Keyfi, statüsü, hâli vakti yerinde ama hep tatminsiz olan ahalimiz ve onların siyasi temsilcileri… Hepsini tanıyoruz. Bir başkasının acısını görmezden gelmek için bilinçli cehalet ve ihtimam yokluğu ile kulaklarını tıkayarak “vicdan” diye gürültü koparanlar onlar. Dâhil oldukları sosyal kesimin, bu topraklara kazıdıkları vicdansızlıklarla yüzleşme cesaretini bir kez olsun göstermemiş olmalarına rağmen vicdanın siyasetini yapanlar yine onlar.
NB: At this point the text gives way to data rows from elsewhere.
(** What recovery finds committed on a disk. *)
Definition found (f : option (list Z)) : option (list TransactionId) :=
  match Recovery.parse_wal_files crc unzip 4 [] default_recovery_config (Some [f]) with
  | Ok r => match Commit.collect_committed_transactions crc intent_of commit_of abort_of
                    (all_entries r) with
            | Ok txs => Some (ct_transaction_id <$> txs)
            | Err _ => None
            end
  | Err _ => None
  end.

Definition committed : WalManager := Eval vm_compute in (commit_m b2 (commit_m b1 m0).1).1.

Definition compacted : WalManager := Eval vm_compute in
  tick wio_ok (WalMgr.append_entry crc zip 3 wio_ok OpCompact 7 [] committed).1.

(** A durable commit is lost when a compaction is logged after it.  Commits
    are written at the position of the writer, whatever the mode, and the
    buffer is drained at the position of the flush state, which commits do not
    move: the Compact record of a compaction goes over the first bytes of the
    first commit of the segment.  Before that recovery finds both commits, which
    were acknowledged as durable; afterwards it fails, the log is corrupted. *)
Theorem compaction_overwrites_commits :
  WalMgr.is_async_enabled m0 = true /\
  (commit_m b1 m0).2 = Ok lsn1 /\ is_ok (commit_m b2 (commit_m b1 m0).1).2 = true /\
  found (disk committed) = Some [b_tx b1; b_tx b2] /\
  (WalMgr.append_entry crc zip 3 wio_ok OpCompact 7 [] committed).2 = Ok tt /\
  Recovery.parse_wal_files crc unzip 4 [] default_recovery_config (Some [disk compacted]) =
    Err (RDbError Corrupted).
Proof. vm_compute. split_and!; reflexivity. Qed.

(** ** Failed flushes *)

(** The disk is full for one write. *)
Definition io_full : WalIo := mkWalIo true true (Some 0%nat) true (Ok tt).

Definition staged : WalManager := Eval vm_compute in
  (WalMgr.append_entry crc zip 3 wio_ok OpInsertVertex 4 [1; 2; 3] m0).1.

Definition lost : WalManager := Eval vm_compute in tick io_full staged.

(** A failed background flush loses the staged entries and nobody is told:
    the round takes the bytes out of the buffer, the write fails, the failure is
    only logged and the writer is not poisoned; the next [sync] succeeds and
    reports the entries' LSN as durable, with nothing of them in the file. *)
Theorem flush_failure_acknowledged :
  let out := WalMgr.sync wio_ok lost in
  WalMgr.current_lsn staged = 1043 /\ out.2 = Ok tt /\ WalMgr.durable_lsn out.1 = 1043 /\
  disk out.1 = disk m0.
Proof. vm_compute. split_and!; reflexivity. Qed.

End BufferedExample.

(** * A log of several segments

    Two segments, a checkpoint, a truncation and a restart: what the operations of
    [WalFiles] do, and which segments they lose. *)

Module FilesExample.
Import WalCrash WalExample BufferedExample.

Definition fine (_ : string) : Segments.FileOutcome :=
  Segments.mkOutcome true Segments.Copied true.

(** A writer of thread 0 that starts on a directory; the buffer is off. *)
Definition start (dir : list (string * list Z)) : SegmentWriter :=
  mkSeg (Buffered.with_config cfg false 0) 0 0 None dir None 0 0 0.

Definition s1 : SegmentWriter := Eval vm_compute in
  (Segments.open wio_ok true 1 2 3 (Some 1000) (start [])).1.

Definition commit_s (b : batch) (s : SegmentWriter) : SegmentWriter :=
  (Segments.on_segment (Writer.append_transaction_batch_with_durability crc zip 3 intent_vec commit_vec
     wio_ok (b_tx b) (b_entries b) (b_intents b) DSync) s).1.

(** The first commit is in segment 1; then segment 2 is opened, and a checkpoint
    gets the number 1. *)
Definition s2 : SegmentWriter := Eval vm_compute in
  (Segments.rotate wio_ok true true 4 5 6 (commit_s b1 s1)).1.

Definition s3 : SegmentWriter := Eval vm_compute in
  (Segments.on_segment (Writer.set_checkpoint_seq wio_ok 1) s2).1.

(** The index still needs what is above this position. *)
Definition barrier : Lsn := 1001.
Okula giderken sokak köpekleri tarafından parçalanan, 15 ameliyat geçiren ve tedavisi en az 10 sene sürecek olan küçük Tunahan’ın babasının üstüne yürüyenler;

Antalya’da sokak köpeklerinden kaçarken kamyonun altında kalarak feci şekilde can veren Mahra’nın annesine hakaret edenler;

Kayseri’de Suriyelilerin evlerini taşlayıp iş yerlerini ateşe verenler;

Yaptığı sokak çağrısı ile 53 vatandaşın hayatını kaybetmesine sebep olan Demirtaş’a özgürlük vadedenler;

Bolu’da sığınmacıların faturalarını, kentte yaşayanlara oranla 10 kat artıranlar;

Gazze’de olanı biteni seyrederken samimiyetle iki cümle kurmaktan kaçınanlar onlar.

Acıları, üstünden ‘siyasi kampanya inşa edilebilir’ olanlar olarak ayrıştıran, merhameti bir sosyal sorumluluk projesi sanan ama ahlaki üstünlüğü gürültü çıkararak elde tutmaya alıştıkları için sesleri hep daha yüksek çıkanlar onlar.

‘Park’ta çadır kurmayı direniş sananlar, darbe ve ara rejim çözümlerini demokrasi kılıfıyla pazarlayanlar, özgürlüğü sadece kendi imtiyazlı alanlarının çerçevesi içerisinde isteyenler, tek dertleri bu topraklarda doğmuş olmanın pişmanlığı olanlar onlar.

Halkı hakir gören, dağdaki çobanın oyundan nefret eden, fonladıkları medya aparatları üzerinden toplum mühendisliği yapan, başarılı olamadıklarında çareyi Batı’dan umanlar onlar.

Mayası merhamet olan bu topraklarda vicdansızlığı sıradanlaştıranlar, işte tam da onlar. Oysa vicdan, aldırış etmektir; ötekinin ızdırabını görmezden gelmeyi mümkün kılan duygu ise sadece ideolojik bir parazit. Tüm istekleri iktidarı devirmek olanlara, bunun için her enstrümanı acımasızca istismar etmekten çekinmeyenlere; kötülüğü anlatıp, iyi olmaya razı etme çabamıza ne gerek var?

Yüreği evlat acısıyla yanan anne ve babaların feryadı, yolumuz olsun.